[Saved entries]
****************
(** [bcrypt.hashpw(password, salt)]. *)
Definition bcrypt_hashpw (pw salt : string) : M string :=
  if (bcrypt_max_password <? String.length pw)%nat then raise ValueError
  else ret (hashpw pw salt).

(** [bcrypt.checkpw(password, hashed_password)]. *)
Definition bcrypt_checkpw (pw hashed : string) : M bool :=
  if (bcrypt_max_password <? String.length pw)%nat then raise ValueError
  else match checkpw pw hashed with
       | Some matches => ret matches
       | None => raise ValueError
       end.

(** ** Forms, lines 66-90 *)

(** [form.<name>.data]; an absent field has no text. *)
Fixpoint field (name : string) (data : list (string * string)) : string :=
  match data with
  | [] => EmptyString
  | (k, v) :: rest => if String.eqb k name then v else field name rest
  end.

(** [DataRequired()]: the data is non-empty, also after [strip()]. *)
Definition DataRequired (data : string) : bool :=
  negb (String.eqb data EmptyString) && negb (String.eqb (str_strip data) EmptyString).

(** [FlaskForm.validate_on_submit()] given the form's own validators. *)
Definition validate_on_submit (validators : list (string * string) -> bool)
    (req : Request) : bool :=
  match method req with
  | POST => csrf_valid req && validators (form_data req)
  | GET => false
  end.

Definition SigninForm (d : list (string * string)) : bool :=
  DataRequired (field "username" d) && DataRequired (field "password" d).

Definition SignupForm (d : list (string * string)) : bool :=
  DataRequired (field "username" d)
  && (DataRequired (field "email" d) && email_syntax (field "email" d))
  && DataRequired (field "password" d).

Definition ResetPasswordForm (d : list (string * string)) : bool :=
  DataRequired (field "email" d) && email_syntax (field "email" d).

Definition ResetPasswordConfirmForm (d : list (string * string)) : bool :=
  DataRequired (field "new_password" d)
  && (DataRequired (field "confirm_password" d)
      && String.eqb (field "confirm_password" d) (field "new_password" d)).

Definition ChangePasswordForm (d : list (string * string)) : bool :=
  DataRequired (field "old_password" d)
  && DataRequired (field "new_password" d)
  && (DataRequired (field "confirm_password" d)
      && String.eqb (field "confirm_password" d) (field "new_password" d)).

(** ** Utility functions, lines 93-102 *)

Definition generate_token (email_ salt : string) : M string :=
  now <- gets clock ;;
  lift (dumps (SECRET_KEY config) salt now email_).

(** [Serializer(app.config['SECRET_KEY']).loads(token, salt=.., max_age=..)],
    lines 128-129 and 190-191. *)
Definition serializer_loads (token salt : string) (max_age : Z) : M string :=
  now <- gets clock ;;
  lift (loads (SECRET_KEY config) salt now (Some max_age) token).

Definition send_confirmation_email (user : User) : M unit :=
  token <- generate_token (email user) "email-confirmation" ;;
  let confirm_url := url_for_external "confirm_email" token in
  let msg := {| subject := "Email Confirmation";
                recipients := [email user];
                sender := MAIL_USERNAME config;
                body := "Please confirm your email: " ++ confirm_url |} in
  mail_send msg.

(** ** Routes, lines 105-232 *)

Definition index : M Response := ret (Render "index.html").

Definition signup (req : Request) : M Response :=
  let form := form_data req in
  if validate_on_submit SignupForm req then
    existing <- query_first (by_email (field "email" form)) ;;
    match existing with
    | Some _ =>
        flash "Email already exists." "danger" ;;
        ret (Redirect "signup")
    | None =>
        salt <- draw_salt ;;
        hashed_password <- bcrypt_hashpw (field "password" form) salt ;;
        new_user <- add_and_commit (field "username" form) (field "email" form)
                                   hashed_password ;;
        send_confirmation_email new_user ;;
        flash "Account created! Please check your email to confirm." "success" ;;
        ret (Redirect "signin")
    end
  else ret (Render "signup.html").

Definition confirm_email (token : string) : M Response :=
  try_except
    (email_ <- serializer_loads token "email-confirmation" 3600 ;;
     user <- query_first_or_404 (by_email email_) ;;
     if negb (is_confirmed user) then
       commit_update (set_is_confirmed user true) ;;
       flash "Email confirmed!" "success"
     else
       flash "Email already confirmed." "info")
    (fun e =>
       if exception_eqb e SignatureExpired
       then flash "Confirmation link expired." "danger"
       else flash "Invalid confirmation link." "danger") ;;
  ret (Redirect "signin").

Definition signin (req : Request) : M Response :=
  let form := form_data req in
  if validate_on_submit SigninForm req then
    user <- query_first (by_username (field "username" form)) ;;
    match user with
    | Some u =>
        matches <- bcrypt_checkpw (field "password" form) (password u) ;;
        if matches then
          if is_confirmed u then
            login_user u ;;
            flash "Sign in successful!" "success" ;;
            ret (Redirect "profile")
          else
            flash "Please confirm your email first." "warning" ;;
            ret (Render "signin.html")
        else
          flash "Invalid username or password." "danger" ;;
          ret (Render "signin.html")
    | None =>
        flash "Invalid username or password." "danger" ;;
        ret (Render "signin.html")
    end
  else ret (Render "signin.html").

Definition profile : M Response :=
  login_required (fun _ => ret (Render "profile.html")).

Definition logout : M Response :=
  login_required (fun _ =>
    logout_user ;;
    flash "Logged out successfully." "info" ;;
    ret (Redirect "signin")).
****************
Required work =>
Identify the lines of the data that contain the word "Render". Copy each of them.

Result of the task =>
Definition index : M Response := ret (Render "index.html").
  else ret (Render "signup.html").
            ret (Render "signin.html")
          ret (Render "signin.html")
        ret (Render "signin.html")
  else ret (Render "signin.html").
  login_required (fun _ => ret (Render "profile.html")).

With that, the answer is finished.